Le travail important d’organisations non gouvernementales (ONG) internationales de protection de l’environnement se traduit par le soutien et la promotion de l’ensemble des initiatives qui s’attachent à la protection des espèces sauvages de la région mais aussi parfois par des campagnes de lobbying en faveur de l’adoption de mesures de conservation. De plus, les ONG sensibilisent le public car le soutien et la mobilisation populaires sont indispensables à l’application effective et efficace des mesures de conservation. Grâce à un effort mondial concerté et coordonné, il est possible d’atteindre les principaux objectifs de conservation fixés pour la région, en particulier l’établissement du plus grand réseau mondial de zones marines protégées, la conservation des mammifères marins, des oiseaux marins l’utilisation durable des ressources halieutiques pour les générations futures.
Dans ce cadre, les nations tendent (difficilement) à coopérer pour la mise en place d’une pêche, d’un commerce maritime et d’un tourisme durables. Après cinq ans de longues négociations, les États ont enfin voté en faveur de la création d’une très vaste aire maritime protégée qui couvrira 1,57 million de km², soit l’équivalent de la surface de la France, de l’Allemagne et de l’Espagne réunies.

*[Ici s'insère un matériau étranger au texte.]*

(* ===== verification/KvSrvLab.v ===== *)
(** * The skeletons of the key/value server and of the lock

    (kvsrv1/client.go, kvsrv1/server.go, kvsrv1/rpc/rpc.go, kvsrv1/lock/lock.go)

    The clerk and the lock are instances of [IKVClerk] and [LockService], so that the
    tests can be run on them. *)

From S2P Require Import Prelude Clnts KvTest KvService KvSpawn LockTest.
Import KvTest.

Local Open Scope Z_scope.

Module KvSrvLab.
Record Clerk := MkClerk { clnt : Clnts.Clnt; server : string }.
Definition MakeClerk (clnt : Clnts.Clnt) (server : string) : Clerk := MkClerk clnt server.
Definition Get (ck : Clerk) (key : string) : string * Z * string := ("", 0, ErrNoKey).
Definition Put (ck : Clerk) (key value : string) (version : Z) : string := ErrNoKey.
#[global] Instance clerk : IKVClerk Clerk := {|
  ck_Get ck key := (ck, Get ck key); ck_Put ck key value version := (ck, Put ck key value version) |}.

Record GetArgs := MkGetArgs { G_Key : string }.
Record GetReply := MkGetReply { GR_Value : string; GR_Version : Z; GR_Err : string }.
Record PutArgs := MkPutArgs { P_Key : string; P_Value : string; P_Version : Z }.
Record PutReply := MkPutReply { PR_Err : string }.
Record KVServer := MkKVServer {}.
Definition MakeKVServer : KVServer := MkKVServer.
Definition srv_Get (kv : KVServer) (args : GetArgs) (reply : GetReply) : KVServer * GetReply := (kv, reply).
Definition srv_Put (kv : KVServer) (args : PutArgs) (reply : PutReply) : KVServer * PutReply := (kv, reply).
Definition StartKVServer : list KVServer := [MakeKVServer].
End KvSrvLab.

Module LockLab.
(** [CK] is the type of the clerk that the test passes in. *)
Record Lock {CK : Type} := MkLock { ck : CK }.
#[global] Arguments Lock : clear implicits.
Definition MakeLock {CK} (ck : CK) (lockname : string) : Lock CK := MkLock CK ck.
Definition Acquire {CK} (lk : Lock CK) : Lock CK := lk.
Definition Release {CK} (lk : Lock CK) : Lock CK := lk.
#[global] Instance lock {CK} : LockTest.LockService (Lock CK) := {|
  LockTest.lk_acquire _ l l' := l' = Acquire l; LockTest.lk_release _ l l' := l' = Release l;
  LockTest.lk_run l l' := False |}.
End LockLab.
(** The answer of every skeleton has index -1, which one takes for no leader. *)
Lemma skeleton_try n k starts (cmd : option C) acc (w : cluster) :
  ∃ acc' s, RaftOne.try_servers n k starts cmd acc w = (w, acc', -1, s).
Proof.
  revert starts. induction k as [|k IH]; intros starts; cbn [RaftOne.try_servers]; [by eexists _, _|].
  cbn [RaftOne.w_start cluster_world]. destruct (rafts w !! _) as [rf|] eqn:Hrf; [|apply IH]. simpl.
  rewrite list_insert_id by done. destruct w. by eexists _, _.
Qed.

Lemma skeleton_one_loop n fuel t0 starts expected (cmd : option C) retry acc (w : cluster) :
  (1 ≤ fuel)%nat → 10000 - (clock w - t0) = 50 * (Z.of_nat fuel - 1) →
  ∃ w' acc', RaftOne.one_loop n fuel t0 starts expected cmd retry acc w = (w', acc', Ret None).
Proof.
  revert starts acc w. induction fuel as [|fuel IH]; intros starts acc w Hf Ht; [lia|]. cbn [RaftOne.one_loop].
  cbn [RaftOne.w_now cluster_world]. destruct (decide (clock w - t0 < 10000)); [|by eexists _, _].
  cbn [RaftOne.w_finished cluster_world]. destruct (skeleton_try n n starts cmd acc w) as (acc' & s & ->).
  rewrite decide_False by (intros Hx; by apply Hx). apply IH; [lia|]. simpl. lia.
Qed.

Lemma skeleton_one n (cmd : option C) expected retry (w : cluster) :
  (RaftOne.one n cmd expected retry w).2 = Stop FailNow.
Proof.
  unfold RaftOne.one. cbn [RaftOne.w_now cluster_world].
  destruct (skeleton_one_loop n RaftOne.outer_fuel (clock w) 0 expected cmd retry [] w) as (w' & acc & ->);
    [unfold RaftOne.outer_fuel; lia|unfold RaftOne.outer_fuel; lia|]. done.
Qed.
End raft.

(** The states that the tester sees in a round. *)
Definition seen (w : cluster) : list (Z * (Z * bool)) :=
  imap (λ i rf, (Z.of_nat i, raft_GetState (C:=nat) rf)) (rafts w).

Lemma skeleton_leaders (w : cluster) : RaftTest.leaders_map (seen w) = ∅.
Proof.
  unfold seen, RaftTest.leaders_map. generalize 0%nat. generalize (rafts w). intros l.
  assert (∀ (f : nat → RaftLab.Raft → Z * (Z * bool)) (m : gmap Z (list Z)), (∀ i rf, (f i rf).2.2 = false) →
    fold_left (λ ls '(i, (term, leader)), if (leader : bool) then <[term := mget [] ls term ++ [i]]> ls else ls)
      (imap f l) m = m) as Hx; [|intros _; by apply Hx].
  induction l as [|rf l IH]; intros f m Hf; [done|]. simpl. pose proof (Hf 0%nat rf) as H0.
  destruct (f 0%nat rf) as [i [term leader]]. simpl in H0. subst leader. apply IH. intros i' rf'. apply Hf.
Qed.

Lemma skeleton_no_leader (w : cluster) order rounds :
  (∀ m, range_order m (order m)) → Forall (λ r, r = seen w) rounds →
  RaftTest.checkOneLeader rounds order = Stop FailNow.
Proof.
  intros Ho. induction 1 as [|r rounds -> _ IH]; [done|]. cbn [RaftTest.checkOneLeader].
  rewrite skeleton_leaders. pose proof (Ho ∅) as He. unfold range_order in He.
  assert (order ∅ = []) as -> by (apply Permutation_nil_r; rewrite He; done). done.
Qed.

(** ** The replicated state machine *)

Section rsm.
Context {D W : Type} `{RsmTest.World D W} (time : W → Z) `{!RsmTestSpec.WorldLaws time}.
Implicit Types w : W.

(** The servers run the skeleton: whatever is submitted is answered by its Submit. *)
Definition skeleton_servers : Prop :=
  ∀ d req w, ∃ rsm, (RsmTest.w_submit d req w).2 = RsmLab.Submit rsm req.

Lemma skeleton_refuses k index p req acc w w' acc' rep :
  skeleton_servers → RsmTest.try_servers k index p req acc w ≠ (w', acc', Ret (Some rep)).
Proof.
  intros Hsk. revert index acc w. induction k as [|k IH]; intros index acc w; cbn [RsmTest.try_servers]; [done|].
  destruct (decide _); [done|]. destruct (if decide _ then _ else _) as [w1 conn].
  destruct (if conn then _ else _) as [w2 [d|]]; [|apply IH].
  destruct (RsmTest.inPartition index p); [|apply IH].
  destruct (Hsk d req w2) as [rsm Hr]. destruct (RsmTest.w_submit d req w2) as [w3 [err rep']].
  simpl in Hr. injection Hr as -> ->. rewrite decide_False by done. apply IH.
Qed.

Lemma skeleton_nil p req w w' acc rep :
  skeleton_servers → RsmTest.onePartition p req w = (w', acc, Ret rep) → rep = Nil.
Proof.
  intros Hsk. unfold RsmTest.onePartition. destruct (RsmTest.w_now w) as [w1 t0].
  generalize RsmTest.rounds, (@nil (Z * string)), w1. clear w1. intros fuel. induction fuel as [|fuel IH]; intros l w1;
    cbn [RsmTest.one_loop]; [done|]. destruct (RsmTest.w_now w1) as [w2 now].
  destruct (decide _); [|by intros [= _ _ <-]]. destruct (RsmTest.w_getLeader w2) as [w3 index].
  destruct (RsmTest.try_servers _ index p req l w3) as [[w4 acc4] [[rep4|]|e]] eqn:Ht; [|apply IH|done].
  by apply skeleton_refuses in Ht.
Qed.

Lemma skeleton_basic ninc w : skeleton_servers → (RsmTest.TestBasic4A (S ninc) w).2 = Stop FailNow.
Proof.
  intros Hsk. unfold RsmTest.TestBasic4A. cbn [RsmTest.basic_loop]. unfold RsmTest.oneInc.
  pose proof (RsmTestSpec.rsm_one_loop time RsmTest.rounds) as _.
  destruct (RsmTest.onePartition None Inc w) as [[w' acc] [rep|e]] eqn:Ho.
  - by rewrite (skeleton_nil _ _ _ _ _ _ Hsk Ho).
  - exfalso. unfold RsmTest.onePartition in Ho. pose proof (RsmTestSpec.now_time w) as Hn.
    pose proof (RsmTestSpec.now_mono w) as Hm. destruct (RsmTest.w_now w) as [w1 t0]. simpl in Hn, Hm.
    pose proof (RsmTestSpec.rsm_one_loop time RsmTest.rounds t0 None Inc [] w1) as Hl.
    rewrite Ho in Hl. apply Hl; [unfold RsmTest.rounds; lia|unfold RsmTest.rounds; lia|done].
Qed.
End rsm.

(** ** The sharded service *)

Lemma skeleton_join rand ev g gids (ts : ShardTest.Test ShardLab.ShardCtrler) c :
  MakeGroupStart rand ev g ShardTest.NSRV (ShardTest.cfg ts) = Ret c →
  ShardTest.joinGroups rand ev (g :: gids) ts = Stop Panic.
Proof.
  intros Hc. cbn [ShardTest.joinGroups]. rewrite Hc. cbn [rbind].
  by rewrite (ShardTest.MakeGroupStart_names rand ev g _ _ _ Hc).
Qed.

(** ** The lock *)

Section lock.
Import LockTest.
Context {CK : Type} (ck : CK).
Notation wrld := (world memory (LockLab.Lock CK)).

(** Two clients. *)
Definition two_clients : wrld := lock_start (LockLab.MakeLock ck "l") 2.

Lemma two_started : rtc (KvSpawn.step 2) (KvSpawn.begin two_clients)
  (KvSpawn.MkSpawn two_clients KvSpawn.Sleeping [KvSpawn.Running; KvSpawn.Running] ({[1%nat]} ∪ ({[0%nat]} ∪ ∅))).
Proof.
  eapply rtc_l; [eapply KvSpawn.s_tester, (KvSpawn.t_spawn _ _ 0); [done|lia]|].
  eapply rtc_l; [eapply KvSpawn.s_tester, (KvSpawn.t_spawn _ _ 1); [done|lia]|].
  eapply rtc_l; [by eapply KvSpawn.s_tester, KvSpawn.t_spawned|].
  eapply rtc_l; [by eapply KvSpawn.s_client, (KvSpawn.r_make 0)|].
  eapply rtc_l; [by eapply KvSpawn.s_client, (KvSpawn.r_make 1)|]. apply rtc_refl.
Qed.

Abbreviation works c := (λ a b : wrld, KvSpawn.fn_work c a b ∨ KvSpawn.fn_env a b).
Ltac tidy := cbn [goto set_svc set_lk1 set_lk2 add_sent svc lk1 lk2 clients sent sections m_cur m_att m_perf fst snd];
  unfold LockLab.Acquire, LockLab.Release.
Tactic Notation "act" uconstr(k) := eapply rtc_l; [left; eapply k; [reflexivity|reflexivity]|]; tidy.
Tactic Notation "put" uconstr(k) := eapply rtc_l; [left; eapply k; [reflexivity|split; reflexivity]|]; tidy.

Definition mem1 : memory := MkMem ("", 1) {[0%nat := ("", 0)]} ({[0%nat]} ∪ ∅).
Definition mem2 : memory :=
  MkMem (itoa 0, 2) (<[1%nat := (itoa 0, 1)]> {[0%nat := ("", 0)]}) ({[1%nat]} ∪ ({[0%nat]} ∪ ∅)).
Definition mem3 : memory := MkMem (itoa 0, 2) (<[2%nat := ("", 0)]> (m_att mem2)) (m_perf mem2).
(* ===== verification/KvTestersSpec.v ===== *)
(** * The tests of the key/value servers: properties of their clerks *)

From S2P Require Import Prelude LabRpc Group GroupStart Clnts Annotation Config ConfigInv ConfigSpec ConfigReach ShardTest ShardDown ShardDownSpec KvTesters.
Import LabRpc Group GroupStart Config ConfigInv ConfigReach KvTesters.

(** DeleteClerk of the sharded tests leaves the client of the clerk's controller. *)
Lemma DeleteClerk_leaves_controller {K} (ck : K) p q c c1 c2 :
  is_Some (clnts c) → ShardDown.new_clients p q c → ShardDown.MakeClerk p q c = Ret c1 → shard_DeleteClerk (MkTestClerk ck p) c1 = Ret c2 →
  client p c2 = None ∧ is_Some (client q c2).
Proof.
  intros [m Hm] (_ & _ & Hne). unfold ShardDown.MakeClerk, Clnts.MakeClient, Clnts.MakeClientTo. rewrite Hm. cbn [rbind].
  intros [= <-]. unfold shard_DeleteClerk, DeleteClerk, Clnts.DeleteClient. cbn [Clnt clnts set_clnts].
  intros ([cs t] & Hd & [= <-])%rbind_Ret_inv. destruct (_ ≫= _) as [cl|] eqn:Hcl.
  - apply rbind_Ret_inv in Hd as (t' & _ & [= <- <-]). unfold client. simpl. split; [by rewrite lookup_delete_eq|].
    rewrite lookup_delete_ne, lookup_insert_eq by done. by eexists.
  - simpl in Hcl. by rewrite lookup_insert_ne, lookup_insert_eq in Hcl.
Qed.

Section spec.
Context {K : Type} (rand : nat → string) `{!Inj (=) (=) rand} (lab_clerk : nat → list string → K).
Implicit Types ts : Test.
Abbreviation run := (run rand all_ok lab_clerk).
Abbreviation runs := (runs rand all_ok lab_clerk).

(** ** The names of the servers stay *)

Lemma Shutdown_names sg t y : Shutdown all_ok sg t = Ret y → servernames y.1 = servernames sg.
Proof.
  unfold Shutdown, Kill. apply (ShardTest.names_fold _ _ (sg, t)). intros [a ta] i z Hz. unfold ShutdownServer in Hz.
  apply rbind_Ret_inv in Hz as ([sg1 t1] & Hd & Hz). apply rbind_Ret_inv in Hz as (s & _ & Hz).
  apply rbind_Ret_inv in Hz as (s' & _ & Hz). apply rbind_Ret_inv in Hz as (ss & _ & Hz). injection Hz as <-. simpl.
  unfold disconnect in Hd. apply rbind_Ret_inv in Hd as (conn & _ & Hd). apply rbind_Ret_inv in Hd as (s0 & _ & Hd).
  apply rbind_Ret_inv in Hd as (t0 & _ & Hd). apply rbind_Ret_inv in Hd as (t2 & _ & Hd). by injection Hd as <- _.
Qed.

Definition names (n : nat) : list string := (λ i, ServerName Gid (Z.of_nat i)) <$> seq 0 n.

Lemma SrvNamesTo_names to n sg :
  servernames sg = names n → Forall (λ i, 0 ≤ i < Z.of_nat n) to → SrvNamesTo to sg = Ret (ServerName Gid <$> to).
Proof.
  intros Hsg Hto. unfold SrvNamesTo.
  assert (∀ acc, res_fold (λ ns i, let* n := slice_get (servernames sg) i in Ret (ns ++ [n])) acc to =
    Ret (acc ++ (ServerName Gid <$> to))) as Hacc; [|by apply (Hacc [])].
  induction Hto as [|i to Hi _ IH]; intros acc; cbn [res_fold fmap list_fmap]; [by rewrite (right_id_L [] (++))|].
  rewrite (slice_get_Some _ _ (ServerName Gid i)); [|lia|].
  - cbn [rbind]. rewrite IH. by rewrite <-(assoc_L (++)).
  - rewrite Hsg. unfold names. rewrite list_lookup_fmap, lookup_seq_lt by lia. simpl. do 2 f_equal. lia.
Qed.

(** ** Every operation returns, and confines its clerks *)

Record kinv ts (vs : gmap nat view) (m : gmap nat (option (list string))) : Prop := {
  ki_rinv : rinv rand (cfg ts) vs;
  ki_group : ∃ sg, grps (cfg ts) !! Gid = Some sg ∧ servernames sg = names (nservers ts);
  ki_dom p : is_Some (vs !! p) ↔ is_Some (m !! p);
  ki_view p v to s : vs !! p = Some v → m !! p = Some to → reaches v s = allows to s
}.

(** An operation on a client is one of Config.v. *)
Lemma kinv_client o ts c vs m m' :
  kinv ts vs m → client_op o = true → widens vs o → Config.valid o (cfg ts) → Config.run rand all_ok o (cfg ts) = Ret c →
  (∀ p, is_Some (see vs o !! p) ↔ is_Some (m' !! p)) →
  (∀ p v to s, see vs o !! p = Some v → m' !! p = Some to → reaches v s = allows to s) →
  kinv (set_cfg c ts) (see vs o) m'.
Proof.
  intros [Hri Hg _ _] Ho Hw Hv Hr Hd Hs. split; [by eapply run_rinv| |done|done]. simpl.
  by rewrite (client_op_grps rand o _ _ Ho Hr).
Qed.

Lemma client_run o ts vs m :
  kinv ts vs m → Config.valid o (cfg ts) → ∃ c, Config.run rand all_ok o (cfg ts) = Ret c.
Proof.
  intros [[Hok Hm _ _] _ _ _] Hv. destruct (run_ok rand o (cfg ts) Hok Hm Hv) as (c & ? & _). by exists c.
Qed.

Lemma clerk_on_kinv p to servers ts vs m :
  kinv ts vs m → client p (cfg ts) = None → ∃ ck c, clerk_on lab_clerk p to servers (cfg ts) = Ret (ck, c) ∧
    kinv (set_cfg c ts) (see vs (OMakeClient p to)) (<[p := to]> m).
Proof.
  intros Hk Hp. destruct (client_run (OMakeClient p to) ts vs m Hk Hp) as (c & Hr). pose proof Hr as Hr'. simpl in Hr'.
  apply rbind_Ret_inv in Hr' as (cs & Hcs & [= Hc]). exists (MkTestClerk (lab_clerk p servers) p), c.
  split; [unfold clerk_on; rewrite Hcs; simpl; by rewrite Hc|].
  eapply kinv_client; [done..| |]; destruct Hk as [_ _ Hd Hv]; simpl.
  - intros q. destruct (decide (p = q)) as [->|Hne]; [rewrite !lookup_insert_eq|by rewrite !lookup_insert_ne].
    split; intros _; by eexists.
  - intros q v to' s. destruct (decide (p = q)) as [->|Hne]; [rewrite !lookup_insert_eq; by intros [= <-] [= <-]|].
    rewrite !lookup_insert_ne by done. apply Hv.
Qed.

Lemma ConnectClnts_kinv l ts vs m :
  kinv ts vs m → Forall (λ p, is_Some (client p (cfg ts))) l → ∃ c vs', ConnectClnts l (cfg ts) = Ret c ∧
    kinv (set_cfg c ts) vs' (foldl (λ m p, alter (λ _, None) p m) m l).
Proof.
  rewrite list.Forall_forall. unfold ConnectClnts. revert ts vs m. induction l as [|p l IH]; intros ts vs m Hk Hl.
  { exists (cfg ts), vs. split; [done|]. by destruct ts. }
  assert (Config.valid (OClntConnectAll p) (cfg ts)) as Hv by (apply Hl; by left).
  destruct (client_run (OClntConnectAll p) ts vs m Hk Hv) as (c & Hr).
  assert (kinv (set_cfg c ts) (see vs (OClntConnectAll p)) (alter (λ _, None) p m)) as Hk1.
  { eapply kinv_client; [done..| |]; destruct Hk as [_ _ Hd Hvw]; simpl.
    - intros q. rewrite !lookup_alter. case_decide; [|done]. by rewrite !fmap_is_Some.
    - intros q v to s. rewrite !lookup_alter. case_decide; [|apply Hvw].
      intros (v0 & _ & ->)%fmap_Some (to0 & _ & ->)%fmap_Some. done. }
  destruct (IH (set_cfg c ts) _ _ Hk1) as (c' & vs' & Heq & Hk').
  { intros q Hq. apply (rinv_dom _ _ _ _ (ki_rinv _ _ _ Hk1)). simpl. rewrite lookup_alter.
    case_decide; [rewrite fmap_is_Some|]; apply (rinv_dom _ _ _ _ (ki_rinv _ _ _ Hk)), Hl; subst; by (right || left). }
  exists c', vs'. simpl in Hr. cbn [res_fold]. rewrite Hr. cbn [rbind]. by split.
Qed.

Lemma group_kinv f ts vs m :
  kinv ts vs m →
  (∀ sg, grps (cfg ts) !! Gid = Some sg → good rand (sg, tst (cfg ts)) → tame rand (f sg (tst (cfg ts))) (sg, tst (cfg ts))) → (∀ sg t y, f sg t = Ret y → servernames y.1 = servernames sg) →
  ∃ c, on_group Gid f (cfg ts) = Ret c ∧ kinv (set_cfg c ts) vs m.
Proof.
  intros [Hri (sg & Hg & Hn) Hd Hv] Hf Hnm. destruct (ok_groups _ _ (ri_ok _ _ _ Hri) Gid sg Hg) as [_ Hgood].
  destruct (on_group_rinv rand Gid f sg (cfg ts) vs Hri Hg (Hf _ Hg Hgood)) as (c & sg' & Heq & Hri' & Hgs & _).
  exists c. split; [done|]. split; [done| |done|done]. exists sg'. simpl. rewrite Hgs, lookup_insert_eq. split; [done|].
  unfold on_group, lookupGroup in Heq. rewrite Hg in Heq. destruct (f sg (tst (cfg ts))) as [[sg1 t1]|] eqn:Hfe; [|done].
  injection Heq as <-. simpl in Hgs. apply (f_equal (.!! Gid)) in Hgs. rewrite !lookup_insert_eq in Hgs. injection Hgs as <-.
  pose proof (Hnm _ _ _ Hfe) as Hx. simpl in Hx. congruence.
Qed.

Lemma run_kinv o ts vs m :
  kinv ts vs m → valid o ts → ∃ ts' vs', run o ts = Ret ts' ∧ kinv ts' vs' (confine m o) ∧ nservers ts' = nservers ts.
Proof.
  intros Hk Hv. pose proof Hk as [Hri (sg & Hg & Hn) Hd Hvw]. destruct o as [p|p to|ck|l| | |p server]; simpl in *.
  - unfold MakeClerk, ShardTest.SrvNames, lookupGroup. rewrite Hg. cbn [rbind].
    destruct (clerk_on_kinv p None (servernames sg) ts vs m Hk Hv) as (ck & c & -> & ?). eexists _, _; split_and!; done.
  - destruct Hv as [Hp Hto]. unfold MakeClerkTo, lookupGroup. rewrite Hg, (SrvNamesTo_names to _ sg Hn Hto). cbn [rbind].
    destruct (clerk_on_kinv p (Some (ServerName Gid <$> to)) (servernames sg) ts vs m Hk Hp) as (ck & c & -> & ?). eexists _, _; split_and!; done.
  - destruct (client_run (ODeleteClient (Clnt ck)) ts vs m Hk I) as (c & Hr). unfold raft_DeleteClerk, DeleteClerk.
    pose proof Hr as Hr'. simpl in Hr'. rewrite Hr'. cbn [rbind]. eexists _, _. split; [done|]. split; [|done].
    eapply (kinv_client (ODeleteClient (Clnt ck))); [done..| |]; simpl.
    + intros q. rewrite !lookup_delete. by case_decide.
    + intros q v to s. rewrite !lookup_delete. case_decide; [done|]. apply Hvw.
  - destruct (ConnectClnts_kinv l ts vs m Hk Hv) as (c & vs' & -> & ?). eexists _, _; split_and!; done.
  - destruct (group_kinv (Shutdown all_ok) ts vs m Hk) as (c & Heq & ?); [intros sg' _ Hgd; by apply (Shutdown_tame rand (sg', _))|apply Shutdown_names|].
    unfold killall. rewrite Heq. eexists _, _; split_and!; done.
  - destruct (group_kinv (StartServers rand all_ok) ts vs m Hk) as (c & Heq & ?);
      [|intros sg0 t y; apply ShardTest.StartServers_names|].
    { intros sg' Hg' Hgd. assert (sg' = sg) as -> by congruence. apply (StartServers_tame rand (sg, _)); [done|].
      unfold all_idle, lookupGroup in Hv. rewrite Hg in Hv. intros i Hi. destruct (wf_lookup sg i (g_wf _ _ Hgd) Hi) as (s & _ & Hs & _). unfold idle. simpl.
      rewrite Hs. simpl. f_equal. rewrite list.Forall_forall in Hv. apply Hv. by eapply list_elem_of_lookup_2. }
    unfold restartall. rewrite Heq. eexists _, _; split_and!; done.
  - destruct (client_run (OMakeEnd p server) ts vs m Hk Hv) as (c & Hr). simpl in Hr. rewrite Hr. eexists _, _. split; [done|].
    split; [|done]. eapply (kinv_client (OMakeEnd p server)); [done..| |]; simpl.
    + intros q. rewrite lookup_alter, <-Hd. case_decide; [|done]. subst; by rewrite fmap_is_Some.
    + intros q v to s. rewrite lookup_alter. case_decide; [|apply Hvw]. intros (v0 & Hv0 & ->)%fmap_Some. subst. intros Hm. simpl. by apply (Hvw q v0 to s).
Qed.

Lemma runs_kinv os ts ts' vs m :
  runs os ts ts' → kinv ts vs m → ∃ vs', kinv ts' vs' (foldl confine m os) ∧ nservers ts' = nservers ts.
Proof.
  intros Hr. revert vs m. induction Hr as [ts|o os ts ts1 ts2 Hv Ho Hr IH]; intros vs m Hk; [by exists vs|].
  destruct (run_kinv o ts vs m Hk Hv) as (ts1' & vs1 & Heq & Hk1 & Hn). rewrite Ho in Heq. injection Heq as <-.
  destruct (IH _ _ Hk1) as (vs' & ? & ?). exists vs'. split; [done|congruence].
Qed.

Lemma MakeTest_kinv k part nclients n reliable crash partitions maxraftstate randomkeys now now' :
  ∃ line ts, MakeTest rand all_ok k part nclients n reliable crash partitions maxraftstate randomkeys now now' = Ret (line, ts) ∧
    kinv ts ∅ ∅ ∧ nservers ts = n.
Proof.
  destruct (MakeConfig_ok rand k n reliable now) as (c & sg & Heq & Hok & Hc & Hg & _).
  pose proof (start_rinv rand k n reliable now c Heq) as [_ Hm Hfar Hv]. pose proof Heq as Hnm. unfold MakeTest. rewrite Heq. cbn [rbind].
  eexists _, _. split; [done|]. split; [|done].
  assert (∃ sg, grps c !! Gid = Some sg ∧ servernames sg = names n) as Hnames.
  { exists sg. assert (grps c !! Gid = Some sg) as Hl by (rewrite Hg; apply lookup_singleton_eq). split; [done|].
    unfold MakeConfig in Hnm. destruct (Randstring rand _) as [e t].
    apply rbind_Ret_inv in Hnm as (c1 & Hmk & [= Hc1]). pose proof (ShardTest.MakeGroupStart_names rand all_ok GRP0 n _ c1 Hmk) as Hsn.
    unfold ShardTest.SrvNames, lookupGroup in Hsn. assert (grps c1 !! GRP0 = Some sg) as Hl1 by (rewrite <-Hl, <-Hc1; done).
    rewrite Hl1 in Hsn. by injection Hsn. }
  split; simpl; [|exact Hnames|intros p; rewrite !lookup_empty; split; by intros [? ?]|intros p v to s; by rewrite lookup_empty].
  split; simpl; [|done|exact Hfar|exact Hv]. by destruct Hok.
Qed.
End spec.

Pour conclure sur des perspectives positives malgré la situation alarmante, des images satellites prises en février 2021 ont permis de détecter 11 nouvelles colonies de manchots empereurs en Antarctique faisant ainsi augmenter la population globale de 5 à 10 % : une lueur d’espoir encourageante soulignant l’importance et l’urgence de la protection de ces espèces sauvages.